To get to the answer, one must have some familiarity with the facts of Robins' case. On a December evening in 2017, a few days before Christmas, he and his girlfriend, Kristin Linn Benson, went to the Brea Mall. A loss prevention officer saw them together and noted suspicious behavior. Apparently, Benson was haphazardly acquiring a large amount of clothes without looking at the sizes of the items. She was just taking the clothes off the rack and stacking them in her cart.
She then walked out of the store without paying for any of the items, arms full of merchandise, and walked to a van parked near the exit to the store. The van's driver had the engine running. The loss prevention officer then confronted Benson about the items taken and Benson became aggressive, pushing the loss prevention officer back a few steps. Benson then dropped the clothes and ran to the van. The loss prevention officer, however, grabbed Benson by her arm and Benson yelled.

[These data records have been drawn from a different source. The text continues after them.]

(** * A shallow embedding of [src/App.jsx]

    The collaborative editor front end is a single React component.  Its
    state variables, refs, socket listeners and effect closures are gathered
    in one record; every handler of the component becomes a function on that
    record, split at each [await] into the part that runs up to the
    suspension and the part that runs when the awaited promise settles.
    React's rendering is the function [render]: it runs the cleanups and
    the setups of the effects whose dependencies changed.

    The login form ([handleAuthChange], [handleAuthSubmit]), the markup and
    the console output are left out: a session starts from the token found
    in [localStorage]. *)

From Stdlib Require Import NArith String Ascii.
From stdpp Require Import base option list gmap.

Local Open Scope N_scope.

(** ** JavaScript strings

    A JavaScript string is a sequence of UTF-16 code units. *)

Abbreviation jsstring := (list N).

(** [undefined] is [None]. *)
Abbreviation jsval := (option (list N)).

Definition js (s : string) : jsstring :=
  map N_of_ascii (list_ascii_of_string s).

(** The code units that [String.prototype.trim] strips: ECMAScript
    WhiteSpace and LineTerminator. *)
Definition is_ws (c : N) : bool :=
  bool_decide (c ∈ [ 0x09; 0x0A; 0x0B; 0x0C; 0x0D; 0x20; 0xA0; 0x1680;
                     0x2000; 0x2001; 0x2002; 0x2003; 0x2004; 0x2005; 0x2006;
                     0x2007; 0x2008; 0x2009; 0x200A; 0x2028; 0x2029; 0x202F;
                     0x205F; 0x3000; 0xFEFF ]).

Fixpoint trimStart (s : jsstring) : jsstring :=
  match s with
  | c :: s' => if is_ws c then trimStart s' else s
  | [] => []
  end.

Definition trim (s : jsstring) : jsstring :=
  rev (trimStart (rev (trimStart s))).

Fixpoint startsWith (sep s : jsstring) : bool :=
  match sep, s with
  | [], _ => true
  | a :: sep', b :: s' => if decide (a = b) then startsWith sep' s' else false
  | _ :: _, [] => false
  end.

(** [cut sep s] finds the leftmost occurrence of [sep] in [s] and returns
    what precedes it and what follows it. *)
Fixpoint cut (sep s : jsstring) : option (jsstring * jsstring) :=
  if startsWith sep s then Some ([], drop (length sep) s)
  else match s with
       | [] => None
       | c :: s' =>
           match cut sep s' with
           | Some (a, b) => Some (c :: a, b)
           | None => None
           end
       end.

Definition includes (sep s : jsstring) : bool :=
  match cut sep s with Some _ => true | None => false end.

(** [String.prototype.split] with a non-empty separator: the pieces between
    consecutive non-overlapping occurrences, scanning from the left.  Every
    occurrence of a non-empty separator consumes a code unit, so [length s]
    rounds are enough. *)
Fixpoint split_rounds (n : nat) (sep s : jsstring) : list jsstring :=
  match n with
  | O => [s]
  | S n' =>
      match cut sep s with
      | None => [s]
      | Some (a, b) => a :: split_rounds n' sep b
      end
  end.

Definition split (sep s : jsstring) : list jsstring :=
  split_rounds (length s) sep s.

Definition qdoc : jsstring := js "?doc=".
Definition documents_seg : jsstring := js "/documents/".

(** Lines 184-192 of [handleJoinDocument]: the document id of a link. *)
Definition handleJoinDocument_docId (joinLink : jsstring) : jsval :=
  if includes qdoc joinLink then split qdoc joinLink !! 1%nat
  else if includes documents_seg joinLink then split documents_seg joinLink !! 1%nat
  else Some (trim joinLink).

(** JavaScript truthiness of a string-or-undefined value. *)
Definition truthy (v : jsval) : bool :=
  match v with
  | Some (_ :: _) => true
  | _ => false
  end.

Inductive LinkResolution :=
| EnterLink                     (* 'Please enter a shared link' *)
| InvalidLink                   (* 'Invalid link format. ...' is thrown *)
| DocId (docId : jsstring).

(** Lines 177-196: the guard on a blank input, the parse, the guard on an
    empty id. *)
Definition resolveJoinLink (joinLink : jsstring) : LinkResolution :=
  if negb (truthy (Some (trim joinLink))) then EnterLink
  else match handleJoinDocument_docId joinLink with
       | Some (c :: r) => DocId (c :: r)
       | _ => InvalidLink
       end.


(** Declarative vocabulary for statements about links. *)
Definition occurs (sep s : jsstring) : Prop :=
  ∃ a b, s = a ++ sep ++ b.

(** [a] precedes, and [b] follows, the leftmost occurrence of [sep]. *)
Definition leftmost_cut (sep s a b : jsstring) : Prop :=
  s = a ++ sep ++ b ∧
  ∀ a' b', s = a' ++ sep ++ b' → (length a ≤ length a')%nat.

(** [m] is [b] up to its first occurrence of [sep], or all of [b] when
    there is none. *)
Definition up_to (sep b m : jsstring) : Prop :=
  (¬ occurs sep b ∧ m = b) ∨ (∃ r, leftmost_cut sep b m r).

Definition id_or_invalid (m : jsstring) : LinkResolution :=
  match m with [] => InvalidLink | _ :: _ => DocId m end.


(** [`${v}`] and property keys: [undefined] prints as "undefined". *)
Definition to_string (v : jsval) : jsstring :=
  match v with Some s => s | None => js "undefined" end.

(** ** Data model *)

(** A document object as the REST collaborator returns it.  [oid] is the
    identity of the JavaScript object, which is what React compares when it
    decides whether [selectedDoc] changed; a property the body lacks reads as
    [undefined]. *)
Record Doc := mkDoc {
  oid : N;
  _id : jsval;
  title : jsval;
  doc_content : jsval
}.

#[global] Instance Doc_eq_dec : EqDecision Doc.
Proof. solve_decision. Defined.

(** The outcome of [await fetch(...)] followed by [await res.json()]: the
    request is rejected with an error message, or a response arrives whose
    body either fails to parse (again with a message) or is a value of the
    endpoint's type. *)
Inductive JsonResult (A : Type) :=
| JsonError (message : jsstring)
| Json (data : A).
Arguments JsonError {A} message.
Arguments Json {A} data.

Inductive FetchResult (A : Type) :=
| Rejected (message : jsstring)
| Response (status : N) (body : JsonResult A).
Arguments Rejected {A} message.
Arguments Response {A} status body.

Definition res_ok {A} (r : FetchResult A) : bool :=
  match r with
  | Response st _ => (200 <=? st) && (st <=? 299)
  | Rejected _ => false
  end.

(** A [<video>] element created by [addPeerStream]. *)
Record VideoEl := mkVideo {
  srcObject : option N;
  autoplay : bool;
  playsInline : bool;
  muted : bool
}.

(** Handles of objects owned by the platform and by PeerJS (streams, peers,
    media connections) are numbers. *)

(** ** Plain objects used as dictionaries

    The [peers] state is a plain JavaScript object keyed by peer id.  Its
    own properties are kept in the order in which they were created:
    writing an existing key keeps its place, writing a new key adds it
    last, which is what [{...prev, [peerId]: call}] does. *)
Record jsobject (V : Type) := JsObject { own : list (list N * V) }.
Arguments JsObject {V} own.
Arguments own {V} _.

Fixpoint own_lookup {V} (k : jsstring) (l : list (jsstring * V)) : option V :=
  match l with
  | [] => None
  | (k', v) :: l' => if decide (k = k') then Some v else own_lookup k l'
  end.

Fixpoint own_insert {V} (k : jsstring) (v : V) (l : list (jsstring * V))
    : list (jsstring * V) :=
  match l with
  | [] => [(k, v)]
  | (k', v') :: l' =>
      if decide (k = k') then (k, v) :: l' else (k', v') :: own_insert k v l'
  end.

Definition own_delete {V} (k : jsstring) (l : list (jsstring * V))
    : list (jsstring * V) :=
  filter (λ e, e.1 ≠ k) l.

#[global] Instance jsobject_lookup {V} : Lookup (list N) V (jsobject V) :=
  λ k o, own_lookup k (own o).
#[global] Instance jsobject_insert {V} : Insert (list N) V (jsobject V) :=
  λ k v o, JsObject (own_insert k v (own o)).
#[global] Instance jsobject_delete {V} : Delete (list N) (jsobject V) :=
  λ k o, JsObject (own_delete k (own o)).
#[global] Instance jsobject_empty {V} : Empty (jsobject V) := JsObject [].

(** A key that is an array index: the canonical decimal form of a number
    below 2^32 - 1. *)
Fixpoint digits_value (acc : N) (s : jsstring) : option N :=
  match s with
  | [] => Some acc
  | c :: s' =>
      if (48 <=? c) && (c <=? 57) then digits_value (10 * acc + (c - 48)) s'
      else None
  end.

Definition array_index (k : jsstring) : option N :=
  match k with
  | [] => None
  | c :: r =>
      if (c =? 48) && negb (bool_decide (r = [])) then None
      else match digits_value 0 k with
           | Some n => if n <=? 4294967294 then Some n else None
           | None => None
           end
  end.

Fixpoint insert_by_index {V} (n : N) (v : V) (l : list (N * V)) : list (N * V) :=
  match l with
  | [] => [(n, v)]
  | (m, w) :: l' =>
      if n <? m then (n, v) :: (m, w) :: l' else (m, w) :: insert_by_index n v l'
  end.

(** [Object.values]: the values of the array-index keys in ascending
    numeric order, then those of the other keys in creation order. *)
Definition Object_values {V} (o : jsobject V) : list V :=
  let indexed := omap (λ e, (λ n, (n, e.2)) <$> array_index e.1) (own o) in
  let named := filter (λ e, array_index e.1 = None) (own o) in
  (snd <$> foldr (λ e, insert_by_index e.1 e.2) [] indexed) ++ (snd <$> named).

(** The properties that every plain object inherits from
    [Object.prototype]; all of them read as truthy values. *)
Definition Object_prototype_keys : list jsstring :=
  [ js "constructor"; js "__defineGetter__"; js "__defineSetter__";
    js "hasOwnProperty"; js "__lookupGetter__"; js "__lookupSetter__";
    js "isPrototypeOf"; js "propertyIsEnumerable"; js "toString";
    js "valueOf"; js "__proto__"; js "toLocaleString" ].

Definition inherited (k : jsstring) : bool :=
  bool_decide (k ∈ Object_prototype_keys).

(** ** What the component does to the outside world

    [SrcObjectOnBuiltin key v] is the assignment [b.srcObject = v] to the
    built-in object [b] that a dictionary with no property [key] of its own
    yields under [key]; for [key] = '__proto__' that object is
    [Object.prototype] itself. *)

Inductive SocketOut :=
| join_document (docId : jsval)
| edit_document (documentId content : jsval)
| join_video (docId : jsval) (peerId : jsstring).

Inductive Method := GET | POST | PUT | DELETE.

Inductive Endpoint :=
| ApiDocuments
| ApiDocument (id : jsval).

Inductive Effect :=
| SocketEmit (e : SocketOut)
| Fetch (m : Method) (url : Endpoint) (bearer : jsstring) (body : option jsval)
| GetUserMedia
| NewPeer (peer : N)
| PeerCall (peer : N) (peerId : jsstring) (stream call : N)
| CallAnswer (call stream : N)
| CallClose (call : N)
| PeerDestroy (peer : N)
| TracksStop (stream : N)
| Alert (message : jsstring)
| SrcObjectOnBuiltin (key : jsstring) (stream : option N).

#[global] Instance SocketOut_eq_dec : EqDecision SocketOut.
Proof. solve_decision. Defined.
#[global] Instance Method_eq_dec : EqDecision Method.
Proof. solve_decision. Defined.
#[global] Instance Endpoint_eq_dec : EqDecision Endpoint.
Proof. solve_decision. Defined.
#[global] Instance Effect_eq_dec : EqDecision Effect.
Proof. solve_decision. Defined.

(** ** The state of the component *)

(** [token], [user] and the two [localStorage] entries. *)
Record Auth := mkAuth {
  a_token : jsstring;
  a_user : option jsstring;
  a_ls_token : option jsstring;
  a_ls_user : option jsstring
}.

(** The document state; [documents_ver] is the identity of the array held by
    [documents] (every [setDocuments] installs a new array); [isRemote] is
    the ref. *)
Record Docs := mkDocs {
  d_documents : list Doc;
  d_documents_ver : N;
  d_selectedDoc : option Doc;
  d_content : jsval;
  d_isRemote : bool
}.

Record JoinForm := mkJoinForm {
  j_joinLink : jsstring;
  j_joinError : jsstring;
  j_joinSuccess : jsstring
}.

(** The video-call state; [videoRefs] is the ref.  The order of the
    properties of [videoRefs.current] matters to the markup only, which is
    left out: it is a finite map of its own properties, and what a read
    finds on the prototype chain beyond them is [found_on_prototype]. *)
Record Call := mkCall {
  c_inCall : bool;
  c_myPeer : option N;
  c_myStream : option N;
  c_peers : jsobject N;
  c_videoRefs : gmap (list N) VideoEl
}.

(** Listeners and closures that outlive a render, and the platform objects
    they refer to.
    - [doc_listeners]: how many 'document-updated' listeners the socket holds;
    - [doc_cleanup]: whether the last run of the effect of line 78 returned
      its cleanup function;
    - [call_cleanup_env]: the values of [myPeer], [myStream] and [peers] in
      the render whose effect of line 319 is the one currently installed;
    - [video_listeners]: the [(peer, stream)] each pair of 'user-joined-video'
      and 'user-left-video' listeners closes over, in registration order;
    - [peer_handlers]: per peer, the [selectedDoc] and [stream] its 'open' and
      'call' handlers close over;
    - [call_handlers]: per media connection, the peer id its 'stream' handler
      passes to [addPeerStream];
    - [peer_id]: [peer.id], defined once the peer is open;
    - [location_doc]: the [doc] parameter of [window.location.search]. *)
Record Env := mkEnv {
  e_doc_listeners : nat;
  e_doc_cleanup : bool;
  e_call_cleanup_env : option N * option N * jsobject N;
  e_video_listeners : list (N * N);
  e_peer_handlers : gmap N (Doc * N);
  e_call_handlers : gmap N (list N);
  e_peer_id : gmap N (list N);
  e_next_handle : N;
  e_location_doc : jsval
}.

Two men, one being Robins, then got out of the van and took a fighting stance by the loss prevention officer. One of the men told the loss prevention officer to let go of Benson and she did so. Benson then got into the van with the two men and left the mall.

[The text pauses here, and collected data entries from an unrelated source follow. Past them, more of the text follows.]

(** The settings check sits in a [try] of its own with a bare [except]. The
    method returns [None]. *)
Definition test_audio_permissions : M unit :=
  try_except
    (u <- get_uid ;;
     user_prefs <- call_model "res.users" "read" (VList [u])
                     (VDict [("fields", VList [VStr "name"; VStr "email";
                                               VStr "partner_id"])]) ;;
     (if truthy user_prefs
      then user <- lift (getitem_zero user_prefs) ;;
           lift (getitem_key user "name") ;;;
           user <- lift (getitem_zero user_prefs) ;;
           lift (getitem_key user "email") ;;;
           user <- lift (getitem_zero user_prefs) ;;
           partner <- lift (getitem_key user "partner_id") ;;
           lift (getitem_zero partner) ;;;
           ret tt
      else ret tt) ;;;
     try_except
       (rtc_settings <- call_model "ir.config_parameter" "search_read"
                          (VList [VList [VList [VStr "key"; VStr "like"; VStr "rtc"]]])
                          (VDict [("fields", VList [VStr "key"; VStr "value"])]) ;;
        if truthy rtc_settings
        then settings <- lift (py_iter rtc_settings) ;;
             show_settings settings
        else ret tt)
       (fun e => ret tt))
    (fun e => ret tt).

End EnhancedCleanAndCall105.

(** ** clean-and-call-105.py, class OdooCallInitiator *)

Module CleanAndCall105.

Definition call_model (model method : string) (args kwargs : pyval) : M pyval :=
  s <- get_self ;;
  models <- ServerProxy (url s +:+ "/xmlrpc/2/object") ;;
  db <- config_get "database" ;;
  u <- get_uid ;;
  key <- config_get "api_key" ;;
  rpc_call models "execute_kw" [db; u; key; VStr model; VStr method; args; kwargs].

(** [channel_id] defaults to [None]. The two [print]s of
    [len(existing_sessions)] are evaluated around the [unlink] call. *)
Definition cleanup_existing_sessions (channel_id : pyval) : M bool :=
  try_except
    (let search_domain :=
       if truthy channel_id
       then [VList [VStr "channel_id"; VStr "="; channel_id]]
       else [] in
     existing_sessions <- call_model "discuss.channel.rtc.session" "search"
                            (VList [VList search_domain]) default_kwargs ;;
     (if truthy existing_sessions
      then lift (py_len existing_sessions) ;;;
           call_model "discuss.channel.rtc.session" "unlink"
             (VList [existing_sessions]) default_kwargs ;;;
           lift (py_len existing_sessions) ;;;
           ret tt
      else ret tt) ;;;
     ret true)
    (fun e => ret true).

The value of the merchandise left on the ground was $765. A Brea Police officer then spotted the van and chased it for a short time through the parking lot at high speeds. The driver of the van eventually lost control and slammed into parked cars. Robins was then arrested, charged and later convicted as described above.
Robins' argument is that to constitute robbery, the robber must possess the property, if only briefly. People v. Pruitt (1969) 269 Cal.App.2d 501, 506. If the thief abandons the property or the property is confiscated before using force, there is no robbery. Instead, Robins argued, there is a theft and then an assault. If the thief uses force while still in possession of the property, the Estes robbery is complete the moment force is used, argued Robins. In other words, there is no middle ground of an attempted Estes robbery like he was convicted of.
The Fourth Appellate District "unraveled this riddle," as they described Robins' argument, by noting that there can be a successful attempt. Under Penal Code § 663, a defendant can be convicted of an attempt to commit a crime even though the crime, in fact, was completed.” People v. Rundle (2008) 43 Cal.4th 76, 138, fn. 28, disapproved on other grounds by People v. Doolin (2009) 45 Cal.4th 390, 421, fn. 22).
As such, Robins' appeal was denied.
We bring this case summary to the reader's attention for a very important learning point: under appropriate circumstances, one can preserve the right to certain post-conviction remedies such as expungement by pleading to an attempted crime when in fact defendant completed the crime (i.e. Penal Code § 288(a) can be resolved as a violation of attempted lewd acts, Penal Code §§ 663/288(a), and be able to expunge the conviction upon successful completion of probation, if probation is ordered).
The citation for the Fourth Appellate District Court ruling discussed above is People v. Wesley John Robins (4th App. Dist. 2019) 44 Cal. App. 5th 413, 257 Cal. Rptr. 3d 663.